The relationship is the point

Then he tells Moses that this divine force has intent. The intent is to make a relationship with His people. He also backs it up with credentials from the meaningful tapestry of their tribal memories. He's hitting all cylinders here. God has a relationship with this new guy, Moses, and it's the same relationship that has protected and prospered His people throughout generations. This is His name. The name of their successes past, the name of a call to action now, and the name of their deliverance to a promised land in the future. This is the point.

The point is not to analyze the four letters and their relationship to each other, the relationship to unknown sounds, or the relationship to the entire Kabbalistic cosmological body of knowledge. It's not about the what you see, but about what you don't see. It's what you remember and know in your heart.

Why would you think that after your spouse goes to the store and gets some GE light bulbs which light up the house that you can then go write big GE letters with a Sharpie on anything and it will light up? Is there anything special to the letters? You know it's not about the letters because it wasn't about a name. It was about what God represented to the Hebrews and also what God didn't want to be associated with. They had that problem with the golden calf very soon after which showed that the concept wasn't too clear about how different God was from the Egyptian thinking of gods.

So it's also about honor, humbleness, and not emptying God's titles of any of His true nature. It's about not profaning another divine description which doesn't do God justice. It's a tricky problem with an elegant solution that isn't about hiding anything inside the numerical equivalents of the letters but about hiding the true meaning of God's name throughout history in your heart. Keep it secure. Keep it holy. And keep the covenant.

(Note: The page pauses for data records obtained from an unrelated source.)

(** X19.  The line [cd <path>], for a path that is one token, holds no
    [$] and is none of [<], [>], [&]: the shell calls [chdir] on the path
    once, prints [Error finding this directory.] exactly when the call
    answers -1, forks nothing, and leaves the job table as it was.  The
    bare line [cd] calls [chdir] on what [getenv] gave for HOME and prints
    nothing even when that call fails. *)
Theorem cd_changes_directory_once (os : os_model) (path : string) (w : world) :
  proper_token " " path ->
  dollar_free path = true ->
  ordinary path ->
  parseInput os (Some ("cd " +:+ path)) w
  = Next 0 (logged w
      (Chdir (Some path) (os_chdir os (Some path))
       :: if os_chdir os (Some path) =? -1
          then [Printf ("Error finding this directory." +:+ nl)]
          else []))
  /\ parseInput os (Some "cd") w
     = Next 0 (logged w [Chdir (os_getenv_HOME os)
                           (os_chdir os (os_getenv_HOME os))]).
Proof.
  intros Hproper Hfree Hord. split.
  - unfold parseInput.
    change (strtok ("cd " +:+ path) " ")
      with {| tok := Some "cd"; reads := "cd"; saved := path |}.
    cbn [tok reads]. change (String.eqb "cd" nl) with false.
    change (first_char_eq "cd" "#") with false. cbv iota.
    rewrite expandPID_no_marker by (apply strstr_dollar_free; exact Hfree).
    unfold bind at 1. unfold get_foreground.
    assert (Hbuild : build_command (foreground w) ("cd " +:+ path)
                     = inr (built "cd" [path] None None 0)).
    { unfold build_command, tokens.
      change (tokens_from " " ("cd " +:+ path) None)
        with ("cd" :: tokens_from " " path None).
      rewrite (tokens_of_a_token _ _ Hproper).
      change {| command := "cd"; arguments := ["cd"]; inputFile := None;
                outputFile := None; ampersand := 0 |}
        with (built "cd" [] None None 0).
      rewrite tokenize_loop_ordinary_end;
        [reflexivity | constructor; [exact Hord|constructor] | cbn; lia]. }
    rewrite Hbuild. unfold dispatch, built.
    cbn [command String.eqb Ascii.eqb Bool.eqb].
    unfold cdShell. cbn [arguments].
    change (["cd"; path] !! 1%nat) with (Some path).
    cbv beta iota zeta delta [call bind sys_chdir printf emit ret logged].
    destruct (os_chdir os (Some path) =? -1);
      cbn [procs foreground trace]; rewrite <- ?app_assoc; reflexivity.
  - unfold parseInput.
    change (strtok "cd" " ")
      with {| tok := Some "cd"; reads := "cd"; saved := EmptyString |}.
    cbn [tok reads]. change (String.eqb "cd" nl) with false.
    change (first_char_eq "cd" "#") with false. cbv iota.
    rewrite expandPID_no_marker by reflexivity.
    reflexivity.
Qed.
(** * PageRank (pagerank.py): a shallow embedding and its verification

    The development follows [src/pagerank.py]: the transition model, the
    sampling estimator and the iterative estimator.

    Numbers.  Python's [float] values are modelled by the rationals [Qc]
    (canonical fractions, Leibniz equality): arithmetic is exact and rounding
    is out of the model.  Integers occurring in the code ([len], the visit
    counters, the sample count) are [nat] or [Z] and are injected into [Qc]
    where the code mixes them with floats.  Theorems about rank values
    therefore hold of the program up to rounding, and they are meant for
    damping factors in [0,1]: outside it the floating-point computation can
    overflow or cancel to zero, which the model does not show.  The module
    [Binary64] restates the loop of [iterate_pagerank] on the binary64
    numbers Python computes with, to show where rounding changes the
    behaviour of the loop itself: with a damping factor within a rounding
    unit of 1.

    Dictionaries.  A Python [dict] keeps its keys in insertion order and the
    code iterates over them, so a dictionary is an association list whose
    keys are pairwise distinct.  Link sets are Python [set]s, of which the
    code only uses truthiness, [len] and [in]: they are [gset]s.

    Exceptions and loops.  Every operation that can raise in Python ([d[k]],
    [/], [random.choice], [random.choices]) returns in the [result] monad;
    the unbounded [while] loop of [iterate_pagerank] takes fuel. *)

From Stdlib Require Import QArith Qcanon Qcabs Qround Lqa Lia Floats.
From stdpp Require Import base numbers list gmap strings pretty sorting.

Local Open Scope Qc_scope.

(** ** Exceptions *)

Inductive exn : Type :=
  | KeyError
  | ZeroDivisionError
  | IndexError
  | ValueError.

Inductive result (A : Type) : Type :=
  | Ret (a : A)
  | Raise (e : exn)
  | OutOfFuel.

Arguments Ret {A} a.
Arguments Raise {A} e.
Arguments OutOfFuel {A}.

#[global] Instance result_ret : MRet result := @Ret.
#[global] Instance result_bind : MBind result := λ A B f m,
  match m with
  | Ret a => f a
  | Raise e => Raise e
  | OutOfFuel => OutOfFuel
  end.

(** [for x in l: acc = f acc x], stopping at the first exception. *)
Fixpoint foldM {A B : Type} (f : B → A → result B) (b : B) (l : list A)
  : result B :=
  match l with
  | [] => Ret b
  | x :: l' => b' ← f b x; foldM f b' l'
  end.

(** ** Numbers *)

Definition of_nat (n : nat) : Qc := Qc_of_Z (Z.of_nat n).

(** Python's [x / y] on numbers. *)
Definition truediv (x y : Qc) : result Qc :=
  if decide (y = 0) then Raise ZeroDivisionError else Ret (x / y).

(** [sum(values)]: Python adds from the left, starting at [0]. *)
Definition py_sum (l : list Qc) : Qc := fold_left Qcplus l 0.

Definition threshold : Qc := Q2Qc (1 # 1000).

(** ** Dictionaries in insertion order *)

Section Dict.
Context {K : Type} `{!EqDecision K} {V : Type}.

(** [d[k]] *)
Fixpoint dict_get (k : K) (d : list (K * V)) : result V :=
  match d with
  | [] => Raise KeyError
  | (k', v) :: d' => if decide (k = k') then Ret v else dict_get k d'
  end.

(** [d[k] = v]: an existing key keeps its position, a new key goes last. *)
Fixpoint dict_set (k : K) (v : V) (d : list (K * V)) : list (K * V) :=
  match d with
  | [] => [(k, v)]
  | (k', v') :: d' =>
      if decide (k = k') then (k, v) :: d' else (k', v') :: dict_set k v d'
  end.

(** [{k: f(k) for k in keys}] *)
Definition dict_comp (f : K → result V) (keys : list K)
  : result (list (K * V)) :=
  foldM (λ acc k, v ← f k; Ret (dict_set k v acc)) [] keys.
End Dict.

(** ** The program *)

Section PageRank.
Context {Page : Type} `{!EqDecision Page, !Countable Page}.

(** A corpus maps each page to the set of pages it links to. *)
#[local] Abbreviation corpus_t := (list (Page * gset Page)).
#[local] Abbreviation ranks_t := (list (Page * Qc)).

(** [transition_model(corpus, page, damping_factor)], lines 51-75. *)
Definition transition_model (corpus : corpus_t) (page : Page)
    (damping_factor : Qc) : result ranks_t :=
  let pages := corpus.*1 in
  let n_pages := length pages in
  links ← dict_get page corpus;
  if decide (links ≠ ∅) then
    foldM (λ distribution p,
      base ← truediv (1 - damping_factor) (of_nat n_pages);
      let distribution := dict_set p base distribution in
      if decide (p ∈ links) then
        old ← dict_get p distribution;
        extra ← truediv damping_factor (of_nat (size links));
        Ret (dict_set p (old + extra) distribution)
      else Ret distribution) [] pages
  else
    foldM (λ distribution p,
      v ← truediv 1 (of_nat n_pages);
      Ret (dict_set p v distribution)) [] pages.

(** The inner loop of a sweep, lines 126-131: the rank flowing into
    [page] from every [possible_page]. *)
Definition incoming (corpus : corpus_t) (pagerank : ranks_t) (page : Page)
  : result Qc :=
  foldM (λ total possible_page,
    l ← dict_get possible_page corpus;
    let links : gset Page :=
      if decide (l ≠ ∅) then l else list_to_set corpus.*1 in
    if decide (page ∈ links) then
      r ← dict_get possible_page pagerank;
      q ← truediv r (of_nat (size links));
      Ret (total + q)
    else Ret total) 0 corpus.*1.

(** One pass of the body of the [while] loop, lines 123-136: the new rank
    mapping and the convergence flag. *)
Definition sweep (corpus : corpus_t) (damping_factor : Qc) (N : nat)
    (pagerank : ranks_t) : result (ranks_t * bool) :=
  foldM (λ '(new_pagerank, convergence) page,
    total ← incoming corpus pagerank page;
    base ← truediv (1 - damping_factor) (of_nat N);
    let new_rank := base + damping_factor * total in
    let new_pagerank := dict_set page new_rank new_pagerank in
    new ← dict_get page new_pagerank;
    old ← dict_get page pagerank;
    if decide (threshold < Qcabs (new - old))
    then Ret (new_pagerank, false)
    else Ret (new_pagerank, convergence)) ([], true) corpus.*1.

(** [while not convergence], lines 122-136. *)
Fixpoint while_not_convergence (fuel : nat) (corpus : corpus_t)
    (damping_factor : Qc) (N : nat) (pagerank : ranks_t) : result ranks_t :=
  match fuel with
  | O => OutOfFuel
  | S fuel' =>
      '(new_pagerank, convergence) ← sweep corpus damping_factor N pagerank;
      if convergence : bool then Ret new_pagerank
      else while_not_convergence fuel' corpus damping_factor N new_pagerank
  end.

(** Lines 138-141: divide every rank by the sum of the ranks. *)
Definition normalize (pagerank : ranks_t) : result ranks_t :=
  let total_rank := py_sum pagerank.*2 in
  foldM (λ acc '(page, rank),
    v ← truediv rank total_rank;
    Ret (dict_set page v acc)) [] pagerank.

(** The loop and the normalisation, started from a given rank mapping. *)
Definition iterate_from (fuel : nat) (corpus : corpus_t)
    (damping_factor : Qc) (pagerank : ranks_t) : result ranks_t :=
  pagerank ←
    while_not_convergence fuel corpus damping_factor (length corpus) pagerank;
  normalize pagerank.

(** [iterate_pagerank(corpus, damping_factor)], lines 108-141. *)
Definition iterate_pagerank (fuel : nat) (corpus : corpus_t)
    (damping_factor : Qc) : result ranks_t :=
  let N := length corpus in
  pagerank ← dict_comp (λ _, truediv 1 (of_nat N)) corpus.*1;
  iterate_from fuel corpus damping_factor pagerank.

End PageRank.

(** ** The [random] module

    [random.choice] and [random.choices] belong to Python's library, not to
    this repository.  A generator state [G] provides the two primitives the
    library builds on: [randbelow g n], an integer below [n], and [random g],
    the next uniform draw.  [choice] and [choices] follow the library: an
    index below [len(seq)]; and, for weights, the cumulative weights, a draw
    scaled by their total, and the first cumulative weight exceeding it (the
    search is capped at the last index).  The library searches by bisection,
    which finds that same index when the cumulative weights do not decrease,
    that is when no weight is negative: the weights [transition_model]
    gives for a damping factor in [0,1]. *)

Class Random (G : Type) := {
  randbelow : G → nat → nat * G;
  random : G → Qc * G;
  randbelow_lt : ∀ g n, (0 < n)%nat → ((randbelow g n).1 < n)%nat
}.

Fixpoint accumulate_from (acc : Qc) (l : list Qc) : list Qc :=
  match l with
  | [] => []
  | w :: l' => (acc + w) :: accumulate_from (acc + w) l'
  end.

Definition accumulate (l : list Qc) : list Qc :=
  match l with
  | [] => []
  | w :: l' => w :: accumulate_from w l'
  end.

May you Lord God always be holy in our hearts when we seek to call your name, the name that has always existed and will always exists. Burden our hearts to call your name, to help us walk straight through a mass of complex problems and in Your powerful ways, find a simple solution by relying on you to take us there. Shame and correct us if we fail to remember that you are the God that kept His hand on Abraham, Isaac, and Jacob. And bring us joy as we follow you in solving life's most difficult problems.